- **Exercise requirements**:
Take the lines below beginning at the line that has "mkGoalTask (GT_ID t)" and stopping after the line that has "(GT_BudgetTokens t) (GT_BudgetDollarsCents", and print them exactly as they are, with no other lines.

- **Data in this exercise**:
=== Section Start ===
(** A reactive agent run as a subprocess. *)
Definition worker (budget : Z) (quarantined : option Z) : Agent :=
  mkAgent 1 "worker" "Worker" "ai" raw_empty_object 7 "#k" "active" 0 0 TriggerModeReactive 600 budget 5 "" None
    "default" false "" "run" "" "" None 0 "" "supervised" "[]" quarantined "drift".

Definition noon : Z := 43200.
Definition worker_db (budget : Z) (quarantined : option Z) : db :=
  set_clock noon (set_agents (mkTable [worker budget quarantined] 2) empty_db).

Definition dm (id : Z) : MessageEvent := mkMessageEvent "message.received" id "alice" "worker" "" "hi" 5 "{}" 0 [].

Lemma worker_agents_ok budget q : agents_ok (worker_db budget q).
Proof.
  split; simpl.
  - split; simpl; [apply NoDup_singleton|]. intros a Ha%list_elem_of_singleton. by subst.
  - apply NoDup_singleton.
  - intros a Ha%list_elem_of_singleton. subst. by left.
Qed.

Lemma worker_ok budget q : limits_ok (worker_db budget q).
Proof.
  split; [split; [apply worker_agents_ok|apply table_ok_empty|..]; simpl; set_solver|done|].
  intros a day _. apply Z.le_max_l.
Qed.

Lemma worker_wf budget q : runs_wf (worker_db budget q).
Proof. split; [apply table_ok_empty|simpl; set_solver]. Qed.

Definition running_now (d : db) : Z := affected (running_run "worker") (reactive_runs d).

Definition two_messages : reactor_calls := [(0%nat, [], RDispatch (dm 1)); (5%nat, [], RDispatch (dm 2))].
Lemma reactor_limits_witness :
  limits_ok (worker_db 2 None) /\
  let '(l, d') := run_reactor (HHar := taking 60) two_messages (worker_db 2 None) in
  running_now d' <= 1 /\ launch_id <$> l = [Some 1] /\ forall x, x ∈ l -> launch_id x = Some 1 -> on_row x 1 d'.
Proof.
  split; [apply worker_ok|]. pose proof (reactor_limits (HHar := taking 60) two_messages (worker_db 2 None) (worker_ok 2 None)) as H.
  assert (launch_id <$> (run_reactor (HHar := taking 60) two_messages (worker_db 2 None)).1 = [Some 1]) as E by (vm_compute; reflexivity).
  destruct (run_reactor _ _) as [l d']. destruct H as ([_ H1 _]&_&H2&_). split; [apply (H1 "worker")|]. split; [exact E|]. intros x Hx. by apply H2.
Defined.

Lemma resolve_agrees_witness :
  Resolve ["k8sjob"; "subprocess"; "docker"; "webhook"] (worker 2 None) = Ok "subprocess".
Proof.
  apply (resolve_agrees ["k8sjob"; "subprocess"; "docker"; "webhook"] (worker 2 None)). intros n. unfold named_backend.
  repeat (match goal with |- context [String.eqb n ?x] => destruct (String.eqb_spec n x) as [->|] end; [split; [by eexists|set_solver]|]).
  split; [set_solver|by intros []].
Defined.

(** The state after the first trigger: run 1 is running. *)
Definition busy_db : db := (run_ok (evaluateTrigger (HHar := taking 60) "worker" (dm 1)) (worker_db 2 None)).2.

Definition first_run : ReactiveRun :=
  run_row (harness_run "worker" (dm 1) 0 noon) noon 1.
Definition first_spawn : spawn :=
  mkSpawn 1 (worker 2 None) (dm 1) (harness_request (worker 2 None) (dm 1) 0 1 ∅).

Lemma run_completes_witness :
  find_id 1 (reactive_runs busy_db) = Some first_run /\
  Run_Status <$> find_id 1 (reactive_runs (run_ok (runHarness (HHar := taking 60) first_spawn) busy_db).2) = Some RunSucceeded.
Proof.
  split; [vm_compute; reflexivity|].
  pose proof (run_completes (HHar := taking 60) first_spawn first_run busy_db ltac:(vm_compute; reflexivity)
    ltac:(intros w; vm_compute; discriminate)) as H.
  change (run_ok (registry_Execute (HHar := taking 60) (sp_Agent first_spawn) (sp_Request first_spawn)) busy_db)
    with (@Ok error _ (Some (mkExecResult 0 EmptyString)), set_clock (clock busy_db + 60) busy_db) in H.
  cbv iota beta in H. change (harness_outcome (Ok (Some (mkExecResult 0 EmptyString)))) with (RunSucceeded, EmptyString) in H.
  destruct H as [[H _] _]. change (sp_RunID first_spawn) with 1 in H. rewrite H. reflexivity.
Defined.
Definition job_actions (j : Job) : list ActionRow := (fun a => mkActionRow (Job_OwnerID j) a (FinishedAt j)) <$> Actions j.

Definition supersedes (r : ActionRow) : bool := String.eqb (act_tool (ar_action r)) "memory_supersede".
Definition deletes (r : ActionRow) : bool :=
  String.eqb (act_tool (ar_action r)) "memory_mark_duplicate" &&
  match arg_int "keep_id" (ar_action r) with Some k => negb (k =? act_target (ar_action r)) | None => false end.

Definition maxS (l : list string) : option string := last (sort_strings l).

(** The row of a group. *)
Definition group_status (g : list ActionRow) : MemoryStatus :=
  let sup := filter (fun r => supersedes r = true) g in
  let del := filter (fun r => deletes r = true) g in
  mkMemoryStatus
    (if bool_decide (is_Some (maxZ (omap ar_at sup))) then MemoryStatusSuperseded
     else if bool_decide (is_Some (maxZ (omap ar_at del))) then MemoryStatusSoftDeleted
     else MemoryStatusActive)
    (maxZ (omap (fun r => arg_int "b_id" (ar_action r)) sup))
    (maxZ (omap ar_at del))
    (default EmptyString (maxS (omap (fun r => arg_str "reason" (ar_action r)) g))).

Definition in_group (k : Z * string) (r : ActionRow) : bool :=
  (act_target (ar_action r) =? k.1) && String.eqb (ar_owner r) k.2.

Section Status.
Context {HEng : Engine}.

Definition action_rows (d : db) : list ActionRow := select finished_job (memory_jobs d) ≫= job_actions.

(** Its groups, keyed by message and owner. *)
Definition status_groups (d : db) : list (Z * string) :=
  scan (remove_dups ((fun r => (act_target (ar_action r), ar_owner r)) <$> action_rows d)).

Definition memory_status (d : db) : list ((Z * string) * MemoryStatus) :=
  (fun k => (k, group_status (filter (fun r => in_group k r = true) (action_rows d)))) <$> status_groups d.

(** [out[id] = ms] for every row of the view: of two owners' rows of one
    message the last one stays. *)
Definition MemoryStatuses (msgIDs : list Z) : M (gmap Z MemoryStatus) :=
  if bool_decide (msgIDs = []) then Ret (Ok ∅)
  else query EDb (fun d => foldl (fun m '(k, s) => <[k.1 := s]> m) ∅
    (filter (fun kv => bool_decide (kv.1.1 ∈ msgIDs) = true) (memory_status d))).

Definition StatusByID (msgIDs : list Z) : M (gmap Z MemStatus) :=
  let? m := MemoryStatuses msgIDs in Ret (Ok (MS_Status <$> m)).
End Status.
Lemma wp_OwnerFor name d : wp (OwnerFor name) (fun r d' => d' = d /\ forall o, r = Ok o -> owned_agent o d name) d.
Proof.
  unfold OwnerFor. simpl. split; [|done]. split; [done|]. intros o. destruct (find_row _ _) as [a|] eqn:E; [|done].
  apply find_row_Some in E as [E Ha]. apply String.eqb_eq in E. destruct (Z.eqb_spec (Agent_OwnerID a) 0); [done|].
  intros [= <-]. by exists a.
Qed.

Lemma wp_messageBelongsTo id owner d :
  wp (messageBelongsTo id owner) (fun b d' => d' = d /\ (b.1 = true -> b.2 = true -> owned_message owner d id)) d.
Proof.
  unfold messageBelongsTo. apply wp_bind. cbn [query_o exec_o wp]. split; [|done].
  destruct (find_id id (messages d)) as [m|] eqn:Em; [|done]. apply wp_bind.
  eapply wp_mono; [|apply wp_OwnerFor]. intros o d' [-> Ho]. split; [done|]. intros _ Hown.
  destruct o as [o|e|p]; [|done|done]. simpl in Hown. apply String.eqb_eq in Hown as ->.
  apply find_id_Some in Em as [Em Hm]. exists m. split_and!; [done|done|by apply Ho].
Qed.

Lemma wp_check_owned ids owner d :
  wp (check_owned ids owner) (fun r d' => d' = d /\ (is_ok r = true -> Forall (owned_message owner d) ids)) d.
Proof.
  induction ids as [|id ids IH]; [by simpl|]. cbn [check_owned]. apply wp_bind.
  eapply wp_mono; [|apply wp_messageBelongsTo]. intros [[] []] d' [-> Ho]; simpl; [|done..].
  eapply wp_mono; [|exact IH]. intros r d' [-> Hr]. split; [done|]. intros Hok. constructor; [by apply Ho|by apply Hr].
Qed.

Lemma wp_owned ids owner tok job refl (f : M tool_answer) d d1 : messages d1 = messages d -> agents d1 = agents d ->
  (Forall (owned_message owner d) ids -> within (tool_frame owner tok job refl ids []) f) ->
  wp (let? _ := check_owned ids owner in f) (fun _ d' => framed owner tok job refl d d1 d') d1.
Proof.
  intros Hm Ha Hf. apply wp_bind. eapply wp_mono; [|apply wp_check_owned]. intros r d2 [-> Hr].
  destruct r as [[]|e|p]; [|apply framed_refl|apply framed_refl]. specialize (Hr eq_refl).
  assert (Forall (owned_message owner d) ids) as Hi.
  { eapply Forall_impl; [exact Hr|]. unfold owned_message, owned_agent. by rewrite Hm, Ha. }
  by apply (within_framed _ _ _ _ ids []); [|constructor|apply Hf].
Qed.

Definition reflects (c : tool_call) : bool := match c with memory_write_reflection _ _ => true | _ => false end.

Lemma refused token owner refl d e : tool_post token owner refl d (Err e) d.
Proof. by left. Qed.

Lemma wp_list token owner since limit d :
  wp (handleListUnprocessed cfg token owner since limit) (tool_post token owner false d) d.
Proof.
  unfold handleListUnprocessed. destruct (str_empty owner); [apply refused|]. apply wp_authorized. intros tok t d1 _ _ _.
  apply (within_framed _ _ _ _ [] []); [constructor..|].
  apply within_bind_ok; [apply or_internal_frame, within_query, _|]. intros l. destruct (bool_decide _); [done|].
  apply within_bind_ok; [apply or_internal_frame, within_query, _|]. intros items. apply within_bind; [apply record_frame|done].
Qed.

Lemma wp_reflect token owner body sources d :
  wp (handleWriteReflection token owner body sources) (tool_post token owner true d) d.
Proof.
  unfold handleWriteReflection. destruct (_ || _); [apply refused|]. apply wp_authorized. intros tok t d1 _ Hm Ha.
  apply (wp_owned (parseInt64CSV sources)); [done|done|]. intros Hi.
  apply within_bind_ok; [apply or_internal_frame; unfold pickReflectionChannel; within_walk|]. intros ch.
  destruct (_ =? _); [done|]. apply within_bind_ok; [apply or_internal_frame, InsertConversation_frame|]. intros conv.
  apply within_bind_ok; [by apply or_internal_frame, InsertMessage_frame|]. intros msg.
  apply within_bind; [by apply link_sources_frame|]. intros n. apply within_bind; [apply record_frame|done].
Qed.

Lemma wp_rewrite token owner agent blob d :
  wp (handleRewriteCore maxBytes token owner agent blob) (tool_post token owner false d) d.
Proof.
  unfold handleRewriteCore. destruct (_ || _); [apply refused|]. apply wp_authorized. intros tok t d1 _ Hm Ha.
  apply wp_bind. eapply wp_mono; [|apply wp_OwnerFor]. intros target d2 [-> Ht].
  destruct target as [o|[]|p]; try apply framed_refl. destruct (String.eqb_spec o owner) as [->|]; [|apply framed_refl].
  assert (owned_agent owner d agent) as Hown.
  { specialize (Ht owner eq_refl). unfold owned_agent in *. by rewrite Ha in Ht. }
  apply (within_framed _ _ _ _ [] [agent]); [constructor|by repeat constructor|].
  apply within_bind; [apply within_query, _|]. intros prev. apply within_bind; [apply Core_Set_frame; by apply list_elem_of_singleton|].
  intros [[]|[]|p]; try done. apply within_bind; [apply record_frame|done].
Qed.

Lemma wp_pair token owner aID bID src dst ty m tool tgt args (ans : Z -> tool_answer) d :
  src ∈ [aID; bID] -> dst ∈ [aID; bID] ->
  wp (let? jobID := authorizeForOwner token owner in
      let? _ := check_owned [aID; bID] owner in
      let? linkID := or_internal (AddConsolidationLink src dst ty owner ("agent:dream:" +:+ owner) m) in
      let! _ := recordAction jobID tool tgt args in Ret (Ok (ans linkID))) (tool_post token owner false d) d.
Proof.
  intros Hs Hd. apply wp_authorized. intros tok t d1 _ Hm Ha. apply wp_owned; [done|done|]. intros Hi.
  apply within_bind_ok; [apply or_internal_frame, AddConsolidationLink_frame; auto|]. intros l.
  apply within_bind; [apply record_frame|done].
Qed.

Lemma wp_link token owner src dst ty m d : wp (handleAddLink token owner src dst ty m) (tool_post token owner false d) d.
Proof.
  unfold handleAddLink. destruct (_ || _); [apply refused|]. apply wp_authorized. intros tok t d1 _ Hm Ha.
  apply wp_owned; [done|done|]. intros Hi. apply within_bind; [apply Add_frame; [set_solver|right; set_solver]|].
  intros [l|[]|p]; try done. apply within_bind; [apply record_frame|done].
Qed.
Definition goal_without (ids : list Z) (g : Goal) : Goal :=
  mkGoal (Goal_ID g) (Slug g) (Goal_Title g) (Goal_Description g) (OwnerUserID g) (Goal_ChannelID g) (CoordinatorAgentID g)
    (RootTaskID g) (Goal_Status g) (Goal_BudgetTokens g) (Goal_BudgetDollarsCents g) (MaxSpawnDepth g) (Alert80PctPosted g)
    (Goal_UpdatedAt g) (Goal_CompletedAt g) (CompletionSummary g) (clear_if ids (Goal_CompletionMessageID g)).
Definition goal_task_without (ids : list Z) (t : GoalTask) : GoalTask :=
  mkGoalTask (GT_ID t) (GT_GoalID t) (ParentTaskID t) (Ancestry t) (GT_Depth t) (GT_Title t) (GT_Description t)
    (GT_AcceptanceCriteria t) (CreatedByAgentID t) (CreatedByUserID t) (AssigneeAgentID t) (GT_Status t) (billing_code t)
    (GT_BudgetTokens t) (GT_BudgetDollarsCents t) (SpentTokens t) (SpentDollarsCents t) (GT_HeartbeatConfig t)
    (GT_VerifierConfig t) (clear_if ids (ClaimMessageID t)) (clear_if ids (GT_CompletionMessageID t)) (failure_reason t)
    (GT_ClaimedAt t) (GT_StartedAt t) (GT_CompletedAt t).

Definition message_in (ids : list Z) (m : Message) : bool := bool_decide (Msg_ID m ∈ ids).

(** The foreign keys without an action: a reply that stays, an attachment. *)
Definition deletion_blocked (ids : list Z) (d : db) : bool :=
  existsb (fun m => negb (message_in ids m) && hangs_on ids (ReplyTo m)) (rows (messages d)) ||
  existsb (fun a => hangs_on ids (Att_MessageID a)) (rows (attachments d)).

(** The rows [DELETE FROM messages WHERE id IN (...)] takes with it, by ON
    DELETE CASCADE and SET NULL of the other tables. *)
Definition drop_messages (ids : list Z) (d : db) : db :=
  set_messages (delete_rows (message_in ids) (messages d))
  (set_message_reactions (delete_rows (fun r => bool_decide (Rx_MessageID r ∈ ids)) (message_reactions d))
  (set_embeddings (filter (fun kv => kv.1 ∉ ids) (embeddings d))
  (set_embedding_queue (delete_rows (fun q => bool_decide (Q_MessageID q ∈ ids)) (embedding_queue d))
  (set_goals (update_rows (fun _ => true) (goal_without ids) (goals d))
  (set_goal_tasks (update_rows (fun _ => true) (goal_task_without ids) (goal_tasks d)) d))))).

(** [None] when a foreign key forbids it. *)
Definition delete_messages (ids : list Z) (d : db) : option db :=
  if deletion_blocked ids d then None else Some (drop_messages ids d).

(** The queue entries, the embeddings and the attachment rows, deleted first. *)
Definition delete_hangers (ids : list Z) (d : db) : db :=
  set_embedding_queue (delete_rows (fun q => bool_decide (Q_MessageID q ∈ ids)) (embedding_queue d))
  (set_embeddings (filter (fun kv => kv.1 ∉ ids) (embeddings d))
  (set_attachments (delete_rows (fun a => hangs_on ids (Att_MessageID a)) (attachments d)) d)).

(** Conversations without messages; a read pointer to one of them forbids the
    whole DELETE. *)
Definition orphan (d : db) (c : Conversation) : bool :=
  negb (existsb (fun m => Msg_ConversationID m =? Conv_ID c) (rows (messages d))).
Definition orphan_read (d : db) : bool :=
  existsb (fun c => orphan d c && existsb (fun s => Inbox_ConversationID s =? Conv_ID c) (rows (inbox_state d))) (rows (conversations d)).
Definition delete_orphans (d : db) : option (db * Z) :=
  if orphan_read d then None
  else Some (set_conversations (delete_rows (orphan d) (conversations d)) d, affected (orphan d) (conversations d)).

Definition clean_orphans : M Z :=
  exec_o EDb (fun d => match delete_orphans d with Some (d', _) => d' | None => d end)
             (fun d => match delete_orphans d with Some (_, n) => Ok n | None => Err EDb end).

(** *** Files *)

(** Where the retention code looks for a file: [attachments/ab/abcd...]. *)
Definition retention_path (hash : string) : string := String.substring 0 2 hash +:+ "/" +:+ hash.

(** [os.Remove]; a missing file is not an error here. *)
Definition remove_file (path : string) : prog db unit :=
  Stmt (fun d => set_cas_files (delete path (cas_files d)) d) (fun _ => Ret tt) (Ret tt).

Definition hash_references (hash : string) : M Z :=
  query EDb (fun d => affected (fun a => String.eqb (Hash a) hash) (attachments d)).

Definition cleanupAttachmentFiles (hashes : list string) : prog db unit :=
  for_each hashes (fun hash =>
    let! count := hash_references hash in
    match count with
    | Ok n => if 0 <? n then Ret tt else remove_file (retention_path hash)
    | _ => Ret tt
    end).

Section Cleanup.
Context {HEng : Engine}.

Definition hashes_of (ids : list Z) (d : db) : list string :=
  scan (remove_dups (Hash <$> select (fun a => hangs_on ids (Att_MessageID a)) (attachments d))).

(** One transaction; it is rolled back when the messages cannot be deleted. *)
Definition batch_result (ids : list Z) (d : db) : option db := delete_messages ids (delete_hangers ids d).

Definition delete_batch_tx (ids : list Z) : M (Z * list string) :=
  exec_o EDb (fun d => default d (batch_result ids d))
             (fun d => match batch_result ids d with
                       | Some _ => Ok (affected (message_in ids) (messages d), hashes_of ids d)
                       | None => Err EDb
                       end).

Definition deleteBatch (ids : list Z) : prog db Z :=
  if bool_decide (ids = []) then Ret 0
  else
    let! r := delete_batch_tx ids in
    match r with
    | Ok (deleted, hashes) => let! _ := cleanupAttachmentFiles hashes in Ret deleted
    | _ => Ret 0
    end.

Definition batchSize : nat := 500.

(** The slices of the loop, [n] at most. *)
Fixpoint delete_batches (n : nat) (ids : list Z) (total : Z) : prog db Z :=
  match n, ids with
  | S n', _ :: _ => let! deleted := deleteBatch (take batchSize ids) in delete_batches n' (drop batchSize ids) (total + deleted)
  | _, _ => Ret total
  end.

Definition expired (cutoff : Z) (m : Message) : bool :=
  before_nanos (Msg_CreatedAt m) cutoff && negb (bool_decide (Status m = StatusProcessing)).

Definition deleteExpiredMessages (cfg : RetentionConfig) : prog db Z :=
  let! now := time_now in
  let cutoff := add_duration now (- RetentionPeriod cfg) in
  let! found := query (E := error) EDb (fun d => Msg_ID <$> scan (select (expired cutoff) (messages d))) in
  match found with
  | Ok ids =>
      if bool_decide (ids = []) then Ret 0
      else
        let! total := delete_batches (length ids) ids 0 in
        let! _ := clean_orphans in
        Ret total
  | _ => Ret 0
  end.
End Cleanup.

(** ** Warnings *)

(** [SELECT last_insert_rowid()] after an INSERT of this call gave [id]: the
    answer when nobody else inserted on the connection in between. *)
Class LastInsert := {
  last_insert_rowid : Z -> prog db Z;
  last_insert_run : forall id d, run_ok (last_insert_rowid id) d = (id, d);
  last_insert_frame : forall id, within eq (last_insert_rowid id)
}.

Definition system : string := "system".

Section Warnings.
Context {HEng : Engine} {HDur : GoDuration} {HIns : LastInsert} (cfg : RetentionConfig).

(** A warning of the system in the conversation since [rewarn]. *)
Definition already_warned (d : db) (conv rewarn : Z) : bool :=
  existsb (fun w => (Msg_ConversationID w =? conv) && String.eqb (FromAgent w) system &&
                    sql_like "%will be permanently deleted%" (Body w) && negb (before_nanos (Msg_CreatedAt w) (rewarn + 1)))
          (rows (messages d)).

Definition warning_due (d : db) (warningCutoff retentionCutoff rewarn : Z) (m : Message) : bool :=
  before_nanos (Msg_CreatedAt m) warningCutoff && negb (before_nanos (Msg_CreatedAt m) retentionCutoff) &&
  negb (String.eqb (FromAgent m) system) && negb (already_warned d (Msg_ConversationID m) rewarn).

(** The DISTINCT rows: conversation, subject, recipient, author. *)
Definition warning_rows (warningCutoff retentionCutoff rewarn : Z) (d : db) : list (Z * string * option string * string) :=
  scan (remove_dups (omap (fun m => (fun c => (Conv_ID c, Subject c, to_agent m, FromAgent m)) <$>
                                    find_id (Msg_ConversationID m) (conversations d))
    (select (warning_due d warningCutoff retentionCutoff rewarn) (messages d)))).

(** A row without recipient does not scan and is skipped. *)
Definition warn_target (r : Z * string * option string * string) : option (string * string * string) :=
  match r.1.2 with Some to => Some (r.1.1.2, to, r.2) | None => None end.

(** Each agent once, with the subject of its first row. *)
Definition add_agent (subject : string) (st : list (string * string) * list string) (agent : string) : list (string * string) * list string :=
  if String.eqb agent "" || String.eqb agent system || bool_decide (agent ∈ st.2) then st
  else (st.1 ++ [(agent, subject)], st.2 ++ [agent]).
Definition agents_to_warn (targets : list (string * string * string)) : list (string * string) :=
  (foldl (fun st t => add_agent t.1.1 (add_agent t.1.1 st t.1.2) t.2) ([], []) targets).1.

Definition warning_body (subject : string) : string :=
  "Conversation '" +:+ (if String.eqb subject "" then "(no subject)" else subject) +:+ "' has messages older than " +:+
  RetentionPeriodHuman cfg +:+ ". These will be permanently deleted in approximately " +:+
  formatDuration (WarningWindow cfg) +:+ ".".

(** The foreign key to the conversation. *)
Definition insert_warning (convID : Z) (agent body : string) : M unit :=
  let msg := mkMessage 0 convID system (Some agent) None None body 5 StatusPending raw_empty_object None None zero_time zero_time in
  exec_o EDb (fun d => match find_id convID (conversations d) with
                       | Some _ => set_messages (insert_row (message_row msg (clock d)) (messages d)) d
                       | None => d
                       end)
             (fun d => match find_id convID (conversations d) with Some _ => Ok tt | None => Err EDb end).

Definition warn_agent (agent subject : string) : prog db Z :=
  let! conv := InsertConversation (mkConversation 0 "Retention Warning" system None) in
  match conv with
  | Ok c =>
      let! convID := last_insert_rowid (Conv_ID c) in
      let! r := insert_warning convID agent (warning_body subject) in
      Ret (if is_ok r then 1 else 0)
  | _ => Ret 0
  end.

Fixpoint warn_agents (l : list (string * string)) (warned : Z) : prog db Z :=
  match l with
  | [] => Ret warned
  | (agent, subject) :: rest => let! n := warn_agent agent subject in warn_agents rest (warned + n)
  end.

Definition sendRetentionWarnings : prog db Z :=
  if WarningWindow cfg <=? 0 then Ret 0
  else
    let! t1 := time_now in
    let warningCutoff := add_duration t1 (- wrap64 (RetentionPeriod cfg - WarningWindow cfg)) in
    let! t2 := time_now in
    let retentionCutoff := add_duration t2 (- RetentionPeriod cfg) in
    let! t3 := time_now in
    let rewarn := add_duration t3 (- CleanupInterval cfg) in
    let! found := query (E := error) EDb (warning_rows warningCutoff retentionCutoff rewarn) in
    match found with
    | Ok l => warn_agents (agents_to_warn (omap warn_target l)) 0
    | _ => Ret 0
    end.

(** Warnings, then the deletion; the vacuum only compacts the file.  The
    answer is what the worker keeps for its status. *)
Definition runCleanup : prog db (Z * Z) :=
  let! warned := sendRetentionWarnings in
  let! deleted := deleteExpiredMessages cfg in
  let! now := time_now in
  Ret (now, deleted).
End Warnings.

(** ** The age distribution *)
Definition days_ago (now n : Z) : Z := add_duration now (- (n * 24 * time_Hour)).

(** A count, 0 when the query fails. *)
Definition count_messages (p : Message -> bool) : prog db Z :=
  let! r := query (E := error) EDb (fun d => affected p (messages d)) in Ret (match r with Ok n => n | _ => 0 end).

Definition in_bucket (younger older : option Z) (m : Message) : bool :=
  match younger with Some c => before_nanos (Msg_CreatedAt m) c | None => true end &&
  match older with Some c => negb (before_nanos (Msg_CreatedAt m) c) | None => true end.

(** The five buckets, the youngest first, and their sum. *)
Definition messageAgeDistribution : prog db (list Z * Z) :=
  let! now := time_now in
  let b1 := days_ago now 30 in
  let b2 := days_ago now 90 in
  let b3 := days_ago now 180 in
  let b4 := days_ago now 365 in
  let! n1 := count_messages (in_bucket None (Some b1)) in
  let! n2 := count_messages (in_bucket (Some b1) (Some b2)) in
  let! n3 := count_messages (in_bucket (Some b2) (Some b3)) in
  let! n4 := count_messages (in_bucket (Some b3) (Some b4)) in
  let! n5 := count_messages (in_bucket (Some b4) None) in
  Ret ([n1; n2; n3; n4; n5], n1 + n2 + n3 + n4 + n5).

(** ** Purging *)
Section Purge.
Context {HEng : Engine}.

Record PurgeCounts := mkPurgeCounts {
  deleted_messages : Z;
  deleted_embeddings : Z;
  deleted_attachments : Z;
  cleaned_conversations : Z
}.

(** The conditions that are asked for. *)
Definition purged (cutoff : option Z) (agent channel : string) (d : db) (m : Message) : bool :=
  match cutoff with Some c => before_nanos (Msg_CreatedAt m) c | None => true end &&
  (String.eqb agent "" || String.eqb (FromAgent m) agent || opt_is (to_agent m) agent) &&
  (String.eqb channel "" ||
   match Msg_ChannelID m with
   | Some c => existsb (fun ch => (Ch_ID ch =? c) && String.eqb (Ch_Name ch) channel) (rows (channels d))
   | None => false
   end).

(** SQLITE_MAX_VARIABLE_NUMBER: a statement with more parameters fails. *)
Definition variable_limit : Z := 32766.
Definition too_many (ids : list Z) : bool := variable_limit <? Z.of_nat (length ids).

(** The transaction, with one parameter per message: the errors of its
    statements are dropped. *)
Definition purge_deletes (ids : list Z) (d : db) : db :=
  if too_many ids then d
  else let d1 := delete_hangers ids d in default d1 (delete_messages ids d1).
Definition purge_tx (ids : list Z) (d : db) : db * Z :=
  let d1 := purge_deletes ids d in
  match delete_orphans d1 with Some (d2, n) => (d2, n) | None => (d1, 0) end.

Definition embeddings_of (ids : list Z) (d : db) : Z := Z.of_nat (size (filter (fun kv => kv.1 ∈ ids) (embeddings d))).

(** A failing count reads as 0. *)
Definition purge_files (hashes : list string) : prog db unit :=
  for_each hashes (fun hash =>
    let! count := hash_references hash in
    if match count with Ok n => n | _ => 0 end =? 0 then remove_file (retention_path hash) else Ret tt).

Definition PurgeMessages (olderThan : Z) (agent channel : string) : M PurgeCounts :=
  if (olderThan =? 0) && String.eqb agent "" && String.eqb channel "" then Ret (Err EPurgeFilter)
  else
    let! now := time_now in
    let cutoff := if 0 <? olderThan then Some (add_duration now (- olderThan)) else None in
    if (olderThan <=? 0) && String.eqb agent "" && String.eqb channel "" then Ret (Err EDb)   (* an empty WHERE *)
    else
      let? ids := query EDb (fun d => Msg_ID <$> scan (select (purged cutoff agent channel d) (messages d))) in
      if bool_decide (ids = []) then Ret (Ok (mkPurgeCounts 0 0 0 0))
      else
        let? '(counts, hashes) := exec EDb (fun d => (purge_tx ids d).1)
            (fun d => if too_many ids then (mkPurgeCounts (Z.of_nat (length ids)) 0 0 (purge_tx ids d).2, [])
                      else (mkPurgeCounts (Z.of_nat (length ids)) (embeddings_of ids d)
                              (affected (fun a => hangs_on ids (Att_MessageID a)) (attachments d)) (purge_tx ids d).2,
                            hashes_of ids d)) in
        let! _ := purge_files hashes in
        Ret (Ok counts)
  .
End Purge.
=== Section End ===
- **Expected answer**:
  mkGoalTask (GT_ID t) (GT_GoalID t) (ParentTaskID t) (Ancestry t) (GT_Depth t) (GT_Title t) (GT_Description t)
    (GT_AcceptanceCriteria t) (CreatedByAgentID t) (CreatedByUserID t) (AssigneeAgentID t) (GT_Status t) (billing_code t)
    (GT_BudgetTokens t) (GT_BudgetDollarsCents t) (SpentTokens t) (SpentDollarsCents t) (GT_HeartbeatConfig t)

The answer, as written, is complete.